Compound heterozygosity deteriorates phenotypes of hypertrophic cardiomyopathy with founder MYBPC3 mutation: evidence from patients and zebrafish models

Although most founder mutation carriers of hypertrophic cardiomyopathy (HCM), such as the cardiac myosin-binding protein C gene (MYBPC3), arose from a common ancestor exhibit favorable clinical phenotypes, there still remain small fractions of these carriers associated with increased cardiovascular events. However, few data exist regarding the defining factors that modify phenotypes of these patients, particularly in terms of multiple gene mutations.
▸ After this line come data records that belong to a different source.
Theorem cgi_init_sets conf_path g g' ok out :
  cgi_init conf_path g = (g', ok, out) →
  if ok : bool then
    out = [] ∧ ∃ config, LoadFile conf_path = inr config ∧
    ∀ x r, last_read x cgi_table = Some r → ∃ v, r config = inr v ∧ vars g' !! x = Some v
  else out ≠ [].
Proof.
  unfold cgi_init. destruct (LoadFile conf_path) as [what|config]; [intros [= <- <- <-]; by destruct what|].
  destruct (assigns cgi_table config g) as [g1 [what|]] eqn:E; intros [= <- <- <-]; [by destruct what|].
  apply assigns_vars in E as (_ & _ & _ & _ & Hx). split; [done|]. exists config. split; [done|].
  intros x r Hr. specialize (Hx x). by rewrite Hr in Hx.
Qed.

End init_lemmas.

End ConfigLoad.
Therefore, we assessed genotype-phenotype correlations and investigated factors that contribute to phenotypic diversities of mutation carriers from 488 unrelated HCM probands. A prevalent founder mutation (Val762Asp) in MYBPC3 was identified in 33 subjects from 19 families. Among them, 28 carriers harbored an isolated Val762Asp mutation and exhibited a late onset of overt HCM compared with other MYBPC3 mutation carriers (62.8 +/- 3.0 vs 50.1 +/- 2.6 yr, P < 0.05). In contrast, the remaining five carriers had additional sarcomere gene mutations (3 carriers in MYBPC3 and 2 carriers in the cardiac troponin T gene). Of these five carriers, two carriers showed early disease onset and one carrier exhibited end-stage HCM. These phenotypes were recapitulated in zebrafish models; injection of MYBPC3 Val762Asp alone did not alter ventricular size or function, but ventricular dimension was significantly increased when MYBPC3 Val762Asp mRNA was coinjected with MYBPC3 Arg820Gln mRNA. These results demonstrate that MYBPC3 Val762Asp may be associated with unfavorable HCM phenotypes in some cases when combined with another MYBPC3 mutation.